Em outras partes da América, a situação não parece ter
sido muito diferente. Bernardo Subercasseaux, em seu livro
História del Libro em Chile, reproduz avaliações da mesma
natureza. Ele cita os testemunhos negativos de estrangeiros que
visitaram o Chile, como o do tipógrafo norte-americano Samuel B.
Johnston que dizia “el estado de las letras en este país es muy
mísero, estando casi todo el saber relegado a los eclesiásticos”
(JOHNSTON, 1967. Apud. SUBERCASEAUX, 2000, p. 16.).

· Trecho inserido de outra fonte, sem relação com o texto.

Lemma add_sites_routes build swos h0 fr0 :
  let t := foldl (add_site build) (h0, fr0, ∅, ∅) swos in
  (forall d, is_Some (t.1.2 !! d) <-> exists swo, swo ∈ swos /\ d ∈ ToLower <$> site_Domains (swo_Site swo)) /\
  (forall d l, t.1.2 !! d = Some l -> (l < t.1.1.2)%positive /\
     exists swo, swo ∈ swos /\ t.1.1.1 !! l = Some (build swo) /\ d ∈ ToLower <$> site_Domains (swo_Site swo)).
Proof.
  cbn zeta. induction swos as [|swo swos IH] using rev_ind.
  { cbn. split; [intros d|intros d l]; rewrite lookup_empty; [|done].
    split; [by intros [? ?]|]. by intros (? & ?%elem_of_nil & _). }
  rewrite foldl_snoc. destruct (foldl _ _ swos) as [[[h fr] sites] byID]. cbn [add_site fst snd] in *.
  destruct IH as [IH1 IH2]. split.
  - intros d. rewrite domains_insert_some, IH1. setoid_rewrite elem_of_app. setoid_rewrite list_elem_of_singleton.
    split; [intros [H|(x & ? & ?)]; eauto|intros (x & [H|H] & ?); subst; eauto].
  - intros d l [[-> Hd]|H]%domains_lookup.
    + split; [lia|]. exists swo. rewrite elem_of_app, list_elem_of_singleton, lookup_insert_eq. auto.
    + destruct (IH2 d l H) as (Hl & x & Hx & Hb & Hd). split; [lia|]. exists x. rewrite elem_of_app.
      split_and!; [auto|rewrite lookup_insert_ne by lia; done|done].
Qed.

(** ** What a runtime can reach *)

Definition pool (sr : siteRuntime) : list CDNOrigin :=
  sr_origins sr ++ match sr_healthChecker sr with Some hk => oh_origin <$> hk_origins hk | None => [] end.

Lemma selectOrigin_pool intn sr o : selectOrigin intn sr = Some o -> o ∈ pool sr.
Proof.
  assert (Hc : forall x, x ∈ candidates sr -> x ∈ pool sr).
  { intros x. unfold candidates, pool. destruct (sr_healthChecker sr) as [hk|]; rewrite elem_of_app; [|auto].
    unfold HealthyOrigins. intros (oh & -> & [_ H]%list_elem_of_filter)%list_elem_of_fmap. right.
    apply list_elem_of_fmap. eauto. }
  unfold selectOrigin. intros H. apply Hc. destruct (candidates sr) as [|x [|y cs]] eqn:E; [done|injection H as ->; left|].
  destruct (_ <=? 0); [by eapply list_elem_of_lookup_2|]. destruct (pick _ _) as [z|] eqn:Ep.
  - injection H as <-. by eapply pick_member.
  - by apply last_Some_elem_of.
Qed.

Section edge.
Context (hashKey gzip brotli : string -> string) (unmarshal_rules : string -> option (list HeaderRule)).
Context (d : DB) (n : ID).
Notation serve := (proxy_ServeHTTP hashKey gzip brotli).
Notation run := (run_proxy hashKey gzip brotli unmarshal_rules).

(** The runtime behind a routed host is the one of a site the node must serve. *)
Definition edge_inv (p : ProxyService) : Prop :=
  forall host l sr, ps_sites p !! host = Some l -> ps_heap p !! l = Some sr ->
    exists row, site_served_to d n row /\ sr_site sr = loadCDNSiteDomains row /\
      host ∈ ToLower <$> site_Domains row /\ forall o, o ∈ pool sr -> o ∈ origin_rows d (site_ID row).

Lemma edge_inv_put p l sr sr' :
  edge_inv p -> ps_heap p !! l = Some sr -> sr_site sr' = sr_site sr -> (forall o, o ∈ pool sr' -> o ∈ pool sr) ->
  edge_inv (put_runtime l sr' p).
Proof.
  intros He Hl Hs Hp host l' x Hh Hx. cbn in Hh, Hx. apply lookup_insert_Some in Hx as [[<- <-]|[_ Hx]]; [|by eapply He].
  destruct (He host l sr Hh Hl) as (row & ? & ? & ? & Ho). exists row. split_and!; [done|congruence|done|auto].
Qed.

Da
mesma forma, o inglês John Miers, que viveu no Chile por vários
anos a partir de 1818, assim se manifestou em 1826:
Son muy pocos los que tienen nociones, aunque sean
generales, de geografía, la mayoría incluso desconoce los
rasgos geográficos y la topografía de su propio país.

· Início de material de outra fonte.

(* ===== verification/StoreProvision.v ===== *)
(** * Tables of the provisioning service (internal/storage/sqlite)

    SSH keys (read), node listing, provisioning jobs, enrollment tokens and
    WireGuard peers.  The allowed addresses of a peer are a field of its row
    here; in the database they are a table with primary key (peer, address), so
    a repeated address fails the statement. *)

From Stdlib Require Import ZArith Lia String.
From S2P Require Import Prelude GoStrings Domain Storage.

Open Scope Z_scope.

(** [ORDER BY created_at DESC], and with [id DESC] as second key. *)
Definition by_created_desc {V} (created : V -> Time) : relation V := fun a b => created b <= created a.
#[export] Instance by_created_desc_dec {V} (created : V -> Time) : RelDecision (by_created_desc created).
Proof. intros a b. unfold by_created_desc. apply _. Defined.
Definition by_created_id_desc {V} (created : V -> Time) (id : V -> ID) : relation V := fun a b =>
  created b < created a \/ (created a = created b /\ (id b <= id a)%N).
#[export] Instance by_created_id_desc_dec {V} (created : V -> Time) (id : V -> ID) :
  RelDecision (by_created_id_desc created id).
Proof. intros a b. unfold by_created_id_desc. apply _. Defined.

Definition fk_failed {A} (msg : string) : result A :=
  Err (Wrapf msg (Errorf "FOREIGN KEY constraint failed")).

(** ** SSH keys *)

Definition sqlite_GetSSHKey (id : ID) : stM SqlState SSHKey :=
  sql_query "get ssh key" (fun d =>
    match ssh_keys d !! id with None => Err ErrNotFound | Some k => Ok k end).

(** ** Node listing *)

(** [cursor] is what [DecodeCursor(params.Cursor)] yields. *)
(** A cursor is a time and the test of an ID against the text of the cursor. *)
Definition after_cursor (cursor : Time * (ID -> bool)) (n : Node) : Prop :=
  node_CreatedAt n < cursor.1 \/ (node_CreatedAt n = cursor.1 /\ cursor.2 (node_ID n) = true).
#[export] Instance after_cursor_dec cursor n : Decision (after_cursor cursor n).
Proof. unfold after_cursor. apply _. Defined.

Definition sqlite_ListNodes (cursor : option (Time * (ID -> bool))) (tenantID : option ID) (params : ListParams)
    : stM SqlState (list Node * Z) :=
  total ← sql_query "count nodes" (fun d =>
    Ok (Z.of_nat (length (filter (fun n => tenantID = None \/ node_TenantID n = tenantID) (rows_of (nodes d))))));
  sql_query "list nodes" (fun d =>
    let rows := filter (fun n => tenantID = None \/ node_TenantID n = tenantID) (rows_of (nodes d)) in
    match cursor with
    | Some c =>
        Ok (page (mkListParams 0 (lp_Limit params) "")
              (merge_sort (by_created_id_desc node_CreatedAt node_ID) (filter (after_cursor c) rows)), total)
    | None => Ok (page params (merge_sort (by_created_desc node_CreatedAt) rows), total)
    end).

(** ** Provisioning jobs *)

Definition new_job (now : Time) (j : ProvisioningJob) : ProvisioningJob :=
  mkProvisioningJob (job_ID j) (job_NodeID j) (job_TenantID j) (job_Action j)
    (if bool_decide (job_Status j = "") then ProvisionStatusPending else job_Status j)
    (job_CurrentStep j) (job_Steps j) (job_Error j) (job_InitiatedBy j)
    (job_StartedAt j) (job_CompletedAt j) now now.

Definition sqlite_CreateProvisioningJob (now : Time) (j : ProvisioningJob) : stM SqlState ProvisioningJob :=
  sql_insert "insert provisioning job" "provisioning job already exists"
    (fun d => has_key (provisioning_jobs d) (job_ID j))
    (fun d => has_key (nodes d) (job_NodeID j) && fk_opt (tenants d) (job_TenantID j))
    (upd_provisioning_jobs (fun m => <[job_ID j := new_job now j]> m)) (new_job now j).

Definition sqlite_GetProvisioningJob (id : ID) : stM SqlState ProvisioningJob :=
  sql_query "get provisioning job" (fun d =>
    match provisioning_jobs d !! id with None => Err ErrNotFound | Some j => Ok j end).

Definition sqlite_ListProvisioningJobs (nodeID : option ID) (params : ListParams)
    : stM SqlState (list ProvisioningJob * Z) :=
  total ← sql_query "count provisioning jobs" (fun d =>
    Ok (Z.of_nat (length (filter (fun j => nodeID = None \/ Some (job_NodeID j) = nodeID)
                            (rows_of (provisioning_jobs d))))));
  sql_query "list provisioning jobs" (fun d =>
    Ok (page params (merge_sort (by_created_desc job_CreatedAt)
          (filter (fun j => nodeID = None \/ Some (job_NodeID j) = nodeID) (rows_of (provisioning_jobs d)))), total)).

Definition merge_job (now : Time) (j old : ProvisioningJob) : ProvisioningJob :=
  mkProvisioningJob (job_ID old) (job_NodeID old) (job_TenantID old) (job_Action old)
    (job_Status j) (job_CurrentStep j) (job_Steps j) (job_Error j) (job_InitiatedBy old)
    (job_StartedAt j) (job_CompletedAt j) (job_CreatedAt old) now.

Definition sqlite_UpdateProvisioningJob (now : Time) (j : ProvisioningJob) : stM SqlState unit :=
  sql_update "update provisioning job" (fun d => has_key (provisioning_jobs d) (job_ID j)) (fun _ => true)
    (upd_provisioning_jobs (alter (merge_job now j) (job_ID j))) tt.

Definition active (j : ProvisioningJob) : Prop :=
  job_Status j = ProvisionStatusPending \/ job_Status j = ProvisionStatusRunning.
#[export] Instance active_dec j : Decision (active j).
Proof. unfold active. apply _. Defined.

Definition active_jobs (d : DB) (nodeID : ID) : list ProvisioningJob :=
  filter (fun j => job_NodeID j = nodeID /\ active j) (rows_of (provisioning_jobs d)).

Definition sqlite_GetActiveProvisioningJob (nodeID : ID) : stM SqlState ProvisioningJob :=
  sql_query "get active provisioning job" (fun d =>
    match merge_sort (by_created_desc job_CreatedAt) (active_jobs d nodeID) with
    | [] => Err ErrNotFound
    | j :: _ => Ok j
    end).

(** ** Enrollment tokens *)

Definition new_token (now : Time) (t : EnrollmentToken) : EnrollmentToken :=
  mkEnrollmentToken (etok_ID t) (etok_TenantID t) (etok_TargetType t) (etok_TargetID t) (etok_Token t)
    (etok_ExpiresAt t) None now.

(** Primary key, then the UNIQUE column [token]. *)
Definition sqlite_CreateEnrollmentToken (now : Time) (t : EnrollmentToken) : stM SqlState EnrollmentToken :=
  sql_insert "insert enrollment token" "enrollment token already exists"
    (fun d => has_key (enrollment_tokens d) (etok_ID t) ||
              existsb (fun t' => bool_decide (etok_Token t' = etok_Token t)) (rows_of (enrollment_tokens d)))
    (fun d => has_key (tenants d) (etok_TenantID t))
    (upd_enrollment_tokens (fun m => <[etok_ID t := new_token now t]> m)) (new_token now t).

Definition sqlite_GetEnrollmentToken (token : string) : stM SqlState EnrollmentToken :=
  sql_query "get enrollment token" (fun d =>
    match filter (fun t => etok_Token t = token) (rows_of (enrollment_tokens d)) with
    | [] => Err ErrNotFound
    | t :: _ => Ok t
    end).

Definition set_used (now : Time) (t : EnrollmentToken) : EnrollmentToken :=
  mkEnrollmentToken (etok_ID t) (etok_TenantID t) (etok_TargetType t) (etok_TargetID t) (etok_Token t)
    (etok_ExpiresAt t) (Some now) (etok_CreatedAt t).

(** [... WHERE id = ? AND used_at IS NULL] *)
Definition sqlite_MarkEnrollmentTokenUsed (now : Time) (id : ID) : stM SqlState unit :=
  sql_update "mark enrollment token used"
    (fun d => match enrollment_tokens d !! id with
              | Some t => bool_decide (etok_UsedAt t = None)
              | None => false
              end) (fun _ => true)
    (upd_enrollment_tokens (alter (set_used now) id)) tt.

(** ** WireGuard peers *)

(** [LastRotatedAt] defaults to now when zero. *)
Definition new_peer (now : Time) (p : WireGuardPeer) : WireGuardPeer :=
  mkWireGuardPeer (peer_ID p) (peer_OwnerType p) (peer_OwnerID p) (peer_PublicKey p) (peer_PrivateKey p)
    (peer_PresharedKey p) (peer_AllowedIPs p) (peer_Endpoint p)
    (if peer_LastRotatedAt p =? 0 then now else peer_LastRotatedAt p) now now.

(** One transaction: the row, then its addresses. *)
Definition sqlite_CreateWireGuardPeer (now : Time) (p : WireGuardPeer) : stM SqlState WireGuardPeer :=
  sql_exec "insert wireguard peer" (fun d =>
    if has_key (wireguard_peers d) (peer_ID p) then
      (Err (Wrapf "wireguard peer already exists" ErrAlreadyExists), d)
    else if negb (bool_decide (NoDup (peer_AllowedIPs p))) then
      (Err (Wrapf "insert allowed ip" (Errorf "UNIQUE constraint failed")), d)
    else (Ok (new_peer now p), upd_wireguard_peers (fun m => <[peer_ID p := new_peer now p]> m) d)).

Definition sqlite_GetWireGuardPeer (id : ID) : stM SqlState WireGuardPeer :=
  sql_query "get wireguard peer" (fun d =>
    match wireguard_peers d !! id with None => Err ErrNotFound | Some p => Ok p end).

Definition peers_of_owner (d : DB) (ownerType : string) (ownerID : ID) : list WireGuardPeer :=
  filter (fun p => peer_OwnerType p = ownerType /\ peer_OwnerID p = ownerID) (rows_of (wireguard_peers d)).

Definition sqlite_GetWireGuardPeerByOwner (ownerType : string) (ownerID : ID) : stM SqlState WireGuardPeer :=
  sql_query "get wireguard peer by owner" (fun d =>
    match peers_of_owner d ownerType ownerID with [] => Err ErrNotFound | p :: _ => Ok p end).

Definition sqlite_ListWireGuardPeers (params : ListParams) : stM SqlState (list WireGuardPeer * Z) :=
  total ← sql_query "count wireguard peers" (fun d => Ok (Z.of_nat (size (wireguard_peers d))));
  sql_query "list wireguard peers" (fun d =>
    Ok (page params (merge_sort (by_created_desc peer_CreatedAt) (rows_of (wireguard_peers d))), total)).

Definition merge_peer (now : Time) (p old : WireGuardPeer) : WireGuardPeer :=
  mkWireGuardPeer (peer_ID old) (peer_OwnerType old) (peer_OwnerID old) (peer_PublicKey p) (peer_PrivateKey p)
    (peer_PresharedKey p) (peer_AllowedIPs p) (peer_Endpoint p) (peer_LastRotatedAt p)
    (peer_CreatedAt old) now.

Definition sqlite_UpdateWireGuardPeer (now : Time) (p : WireGuardPeer) : stM SqlState unit :=
  sql_exec "update wireguard peer" (fun d =>
    if negb (has_key (wireguard_peers d) (peer_ID p)) then (Err ErrNotFound, d)
    else if negb (bool_decide (NoDup (peer_AllowedIPs p))) then
      (Err (Wrapf "insert allowed ip" (Errorf "UNIQUE constraint failed")), d)
    else (Ok tt, upd_wireguard_peers (alter (merge_peer now p) (peer_ID p)) d)).

Definition sqlite_DeleteWireGuardPeer (id : ID) : stM SqlState unit :=
  sql_update "delete wireguard peer" (fun d => has_key (wireguard_peers d) id) (fun _ => true)
    (upd_wireguard_peers (delete id)) tt.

Desconocen también la situación de los otros países de la
América Hispana y peor aún la del resto do mundo. Varios
de los ciudadanos supuestamente mejor informados de Chile
me han preguntado si Inglaterra está en Londres, o si
Londres está en Inglaterra, o si ambas están en la India.

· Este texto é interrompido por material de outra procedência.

Lemma total_attempt {A} (m : stM PEnv A) k : (forall a, total (k a)) -> total (attempt m k).
Proof. intros Hk e. unfold attempt. destruct (m e) as [[a|err] e1]; [apply Hk|by eexists _, _]. Qed.

Lemma total_run_or_fail cmd msg k : (forall out, total (k out)) -> total (run_or_fail o cmd msg k).
Proof.
  intros Hk. apply total_bind; [apply total_Run|]. intros [out [err|]]; cbn; [apply total_ret|apply Hk].
Qed.

Lemma total_run_step node cmd msg k : (forall out, total (k out)) -> total (run_step o p node cmd msg k).
Proof. intros Hk. apply total_attempt. intros _. by apply total_run_or_fail. Qed.

Lemma total_if (b : bool) {A} (m1 m2 : stM PEnv A) : total m1 -> total m2 -> total (if b then m1 else m2).
Proof. by destruct b. Qed.
End total.

(** Running a sequence whose first action is known. *)
Lemma run_bind {S A B} (m : stM S A) (f : A -> stM S B) s a s1 : m s = (Ok a, s1) -> (m ≫= f) s = f a s1.
Proof. intros Hm. unfold mbind, stM_bind. by rewrite Hm. Qed.

Lemma run_now o {B} (f : Time -> stM PEnv B) e : (now o ≫= f) e = f (o_clock o (pe_tick e)) (next e).
Proof. done. Qed.

Lemma run_ignore {A B} (m : stM PEnv A) (f : unit -> stM PEnv B) e : (ignore m ≫= f) e = f tt (m e).2.
Proof. done. Qed.

Lemma run_ignore_ret {A B C} (m : stM PEnv A) (b : B) (f : B -> stM PEnv C) e :
  ((ignore m ≫= fun _ => mret b) ≫= f) e = f b (m e).2.
Proof. done. Qed.

Lemma run_ret {A B} (a : A) (f : A -> stM PEnv B) e : (mret a ≫= f) e = f a e.
Proof. done. Qed.

Lemma run_millis o start {B} (f : Z -> stM PEnv B) e :
  (millis_since o start ≫= f) e = f (Z.quot (o_clock o (pe_tick e) - start) (10 ^ 6)) (next e).
Proof. done. Qed.

#[export] Hint Resolve total_ret total_now total_NewID total_ignore total_try total_Run total_attempt
  total_run_or_fail total_run_step total_if : prov.
#[export] Hint Extern 2 (total (_ ≫= _)) => apply total_bind : prov.
#[export] Hint Extern 1 (total (done_with _)) => apply total_ret : prov.

Section steps.
Context `{AEAD} (o : Outside) (p : DefaultProvisioner).

Lemma stepRollback_total node : total (stepRollback o p node).
Proof. unfold stepRollback. eauto with prov. Qed.

(** What no step changes of the node. *)
Definition same_row (n n' : Node) : Prop :=
  node_Status n' = node_Status n /\ node_ID n' = node_ID n /\ node_TenantID n' = node_TenantID n /\
  node_SSHKeyID n' = node_SSHKeyID n /\ node_Capabilities n' = node_Capabilities n.

(** A step reports its outcome as a value. *)
Lemma executeStep_spec step job node e :
  exists out node' e', executeStep o p step job node e = (Ok (out, node'), e') /\ same_row node node'.
Proof.
  assert (Hsame : forall m : stM PEnv (string * option goerr), total m ->
    exists out node' e', same_node node m e = (Ok (out, node'), e') /\ same_row node node').
  { intros m Hm. destruct (Hm e) as (out & e' & He). exists out, node, e'.
    unfold same_node, mbind, stM_bind. by rewrite He. }
  unfold executeStep. repeat case_bool_decide; try (apply Hsame).
  - unfold stepValidateSSH. eauto with prov.
  - unfold stepUploadBinary. case_bool_decide; eauto 10 with prov.
  - unfold stepWriteConfig. eauto 10 with prov.
  - unfold stepInstallSystemd. eauto with prov.
  - unfold stepStartService. eauto with prov.
  - unfold stepGenerateWGKeys. destruct (assign_peer o p node e) as [[ips|err] e1]; [|by eexists _, _, _].
    by destruct (wrap _ _ e1) as [[?|?] e2]; eexists _, _, _.
  - unfold stepConfigureWireGuard. destruct (p_wgConfigGen p); eauto 10 with prov.
  - unfold stepWaitEnrollment. eauto with prov.
  - unfold stepVerifyOnline. eauto with prov.
  - unfold stepStopService. eauto with prov.
  - unfold stepSendCommand. eauto with prov.
  - unfold stepCleanup. apply total_run_step. intros out. apply total_bind; [apply total_try|].
    intros [pr|er]; apply total_bind; eauto with prov.
  - unfold stepBackupBinary. eauto with prov.
  - unfold stepAtomicSwap. eauto with prov.
  - apply stepRollback_total.
  - by eexists _, _, _.
Qed.
End steps.

(** ** Outcome of a pipeline *)

Lemma rollback_scan_prefix seen step done rest :
  step ∉ done ->
  rollback_scan seen step (done ++ step :: rest) =
  seen || bool_decide (StepBackupBinary ∈ done ++ [step]).
Proof.
  revert seen. induction done as [|s done IH]; intros seen Hni; cbn [app rollback_scan].
  - rewrite (bool_decide_true (step = step)) by done. rewrite orb_comm. f_equal.
    apply bool_decide_ext. rewrite list_elem_of_singleton. done.
  - apply not_elem_of_cons in Hni as [Hne Hni]. rewrite (bool_decide_false (s = step)) by congruence.
    rewrite IH by done. rewrite (orb_comm (bool_decide (s = StepBackupBinary))), <-orb_assoc. f_equal.
    apply Bool.eq_iff_eq_true. rewrite orb_true_iff, !bool_decide_eq_true, elem_of_cons. naive_solver.
Qed.

(** The fields of a job that no step of a run touches. *)
Definition same_job (j j' : ProvisioningJob) : Prop :=
  job_ID j' = job_ID j /\ job_NodeID j' = job_NodeID j /\ job_Action j' = job_Action j.

(** The record of a call that returned [out]. *)
Definition record_of (step : string) (out : string * option goerr) (start : Time) (ms : Z) : StepResult :=
  mkStepResult step (match out.2 with Some _ => "failed" | None => "success" end) out.1 out.2 start ms.
Definition succeeded (r : StepResult) : Prop := sr_Error r = None.

Section run.
Context `{AEAD} (o : Outside) (p : DefaultProvisioner).

(** [elapsed e e']: the milliseconds between the clock readings of two states. *)
Definition elapsed (e e' : PEnv) : Z := Z.quot (o_clock o (pe_tick e') - o_clock o (pe_tick e)) (10 ^ 6).

(** [ran j n0 e0 done rs n e]: the steps [done] of job [j] were executed one after the
    other, from node [n0] and state [e0], with the records [rs]; each record is of what
    [executeStep] returned on the node and in the state the steps before it left. *)
Inductive ran (j : ProvisioningJob) (n0 : Node) (e0 : PEnv) : list string -> list StepResult -> Node -> PEnv -> Prop :=
| ran_none : ran j n0 e0 [] [] n0 e0
| ran_next done rs n e step e1 out n' e2 : ran j n0 e0 done rs n e ->
    e1 = (update_job o (job_at_step step rs j) e).2 ->
    executeStep o p step (job_at_step step rs j) n (next e1) = (Ok (out, n'), e2) ->
    ran j n0 e0 (done ++ [step]) (rs ++ [record_of step out (o_clock o (pe_tick e1)) (elapsed e1 e2)]) n' (next e2).

(** The rollback after a failure, when an upgrade had reached its backup. *)
Definition rolled_back (action : string) (done : list string) (n : Node) (e : PEnv) (rb : list StepResult) (e' : PEnv) : Prop :=
  if bool_decide (action = ProvisionActionUpgrade /\ StepBackupBinary ∈ done)
  then exists out e1, stepRollback o p n (next e) = (Ok out, e1) /\ e' = next e1 /\
         rb = [record_of StepRollback out (o_clock o (pe_tick e)) (elapsed e e1)]
  else rb = [] /\ e' = e.

Lemma rollback_result_spec step job node done rest e :
  NoDup (done ++ step :: rest) ->
  exists rb e', rollback_result o p (done ++ step :: rest) step job node e = (Ok rb, e') /\
    rolled_back (job_Action job) (done ++ [step]) node e rb e'.
Proof.
  intros (_ & Hd & _)%NoDup_app. assert (Hni : step ∉ done) by (intros Hin; apply (Hd step Hin); left).
  unfold rollback_result, shouldRollback, rolled_back. rewrite rollback_scan_prefix by done. cbn [orb].
  rewrite bool_decide_and. destruct (_ && _); [|by eexists _, _].
  edestruct (stepRollback_total o p node) as (rb & e1 & Hrb).
  eexists _, _. rewrite run_now, (run_bind _ _ _ _ _ Hrb), run_millis. split; [reflexivity|]. by exists rb, e1.
Qed.

(** The end of a run: [job'] and [node'] are what is left of [j] after [rs]. *)
Record ended (j : ProvisioningJob) (n0 : Node) (e0 : PEnv) (steps : list string) (job' : ProvisioningJob) (node' : Node)
    (e' : PEnv) (done rest : list string) (rs rb : list StepResult) (n1 : Node) (e1 e2 : PEnv) : Prop := {
  en_steps : steps = done ++ rest;
  en_ran : ran j n0 e0 done rs n1 e1;
  en_job : same_job j job' /\ job_Steps job' = Some (rs ++ rb);
  en_case :
    rest = [] /\ rb = [] /\ e2 = e1 /\ Forall succeeded rs /\ job_Status job' = ProvisionStatusCompleted /\ job_Error job' = job_Error j /\
      node' = set_node_Status (completion_status (job_Action j) (node_Status n1)) n1 /\
      e' = (update_node o node' (update_job o job' (next e2)).2).2 \/
    (exists ok r err, rs = ok ++ [r] /\ Forall succeeded ok /\ sr_Error r = Some err /\
       job_Status job' = ProvisionStatusFailed /\ job_Error job' = Some (Wrapf ("step " +:+ sr_Step r +:+ " failed") err) /\
       rolled_back (job_Action j) done n1 e1 rb e2 /\
       node' = (if bool_decide (job_Action j = ProvisionActionEnroll) then set_node_Status NodeStatusError n1 else n1) /\
       e' = (if bool_decide (job_Action j = ProvisionActionEnroll) then (update_node o node' (update_job o job' (next e2)).2).2
             else (update_job o job' (next e2)).2))
}.

Lemma run_steps_ended j n0 e0 steps remaining : NoDup steps -> forall done rs jx n e,
  steps = done ++ remaining -> ran j n0 e0 done rs n e -> Forall succeeded rs ->
  same_job j jx -> job_Error jx = job_Error j -> (forall step rs, job_at_step step rs jx = job_at_step step rs j) ->
  exists job' node' e' done' rest rs' rb n1 e1 e2, run_steps o p steps remaining rs jx n e = (Ok (job', node'), e') /\
    ended j n0 e0 steps job' node' e' done' rest rs' rb n1 e1 e2.
Proof.
  intros Hnd. induction remaining as [|step remaining IH]; intros done rs jx n e Hs Hran Hall Hsame Herr Hj; cbn [run_steps].
  - unfold updateNodeStatusAfterCompletion. rewrite run_now. cbn zeta. unfold update_job, update_node. rewrite !run_ignore.
    destruct Hsame as (Hi & Hn & Ha). exists (job_finished ProvisionStatusCompleted None (o_clock o (pe_tick e)) rs jx).
    do 2 eexists. exists done, [], rs, [], n, e, e. split; [reflexivity|]. split; [done|done| |].
    + split; [by split_and!|]. cbn. by rewrite app_nil_r.
    + left. split_and!; try done; cbn; by rewrite Ha.
  - cbn zeta. rewrite Hj. unfold update_job at 1. rewrite run_ignore, run_now.
    set (e1 := (db_now _ _ e).2). destruct (executeStep_spec o p step (job_at_step step rs j) n (next e1)) as (out & n' & e2 & Hex & _).
    rewrite (run_bind _ _ _ _ _ Hex), run_millis. cbn [fst snd].
    pose proof (ran_next j n0 e0 done rs n e step e1 out n' e2 Hran eq_refl Hex) as Hran'. unfold elapsed in Hran'.
    destruct out as [text [err|]]; cbn [fst snd record_of] in *.
    + unfold fail_pipeline. destruct (rollback_result_spec step (job_at_step step rs j) n' done remaining (next e2)) as (rb & e3 & Hrb & Hback).
      { by rewrite <- Hs. }
      rewrite <- Hs in Hrb. rewrite (run_bind _ _ _ _ _ Hrb), run_now. cbn zeta. unfold update_job at 1. rewrite run_ignore.
      set (r := mkStepResult step _ _ _ _ _) in *.
      exists (job_finished ProvisionStatusFailed (Some (Wrapf ("step " +:+ step +:+ " failed") err)) (o_clock o (pe_tick e3)) ((rs ++ [r]) ++ rb) (job_at_step step rs j)).
      set (job' := job_finished _ _ _ _ _). destruct Hsame as (Hi & Hn & Ha).
      exists (if bool_decide (job_Action j = ProvisionActionEnroll) then set_node_Status NodeStatusError n' else n'),
        (if bool_decide (job_Action j = ProvisionActionEnroll) then (update_node o (set_node_Status NodeStatusError n') (update_job o job' (next e3)).2).2
         else (update_job o job' (next e3)).2). exists (done ++ [step]), remaining, (rs ++ [r]), rb, n', (next e2), e3.
      change (job_Action job') with (job_Action j). split; [|split; [by rewrite <- app_assoc|done|by split_and!|]].
      * case_bool_decide; [unfold update_node at 1; rewrite run_ignore|]; reflexivity.
      * right. exists rs, r, err. split_and!; try done. by case_bool_decide.
    + apply (IH (done ++ [step])); [by rewrite <- app_assoc|exact Hran'|by apply Forall_snoc|by split_and!|done|done].
Qed.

(MIERS, 1826. Apud SUBERCASEAUX, 2000, p. 16) 3
Parece haver uma forte semelhança entre a situação
brasileira e chilena quanto ao descaso em relação ao cultivo das
letras. Entretanto, uma observação mais atenta, pode levar a
perceber que a maior semelhança talvez esteja no observador, ou
seja, no olhar dos viajantes. O mesmo Thomas Lindley, que fizera
tão mau juízo sobre a cultura brasileira, diz ter encontrado
“mercadores respeitabilíssimos na sua profissão que muito nos
espantaram perguntando-nos em que parte de Londres ficava a
3 E acrescenta: “los chilenos son ignorantes, y proclaman com cierto orgullo que
no requieren del conocimiento de los libros. Tienen además muy pocos y los pocos
que tienen no los leen. Recuerdo que el Presidente del Senado, que era visto por
sus concidadanos como uma gran autoridad, se vangloriaba de que no había leído
un sólo libro durante los últimos 30 años.”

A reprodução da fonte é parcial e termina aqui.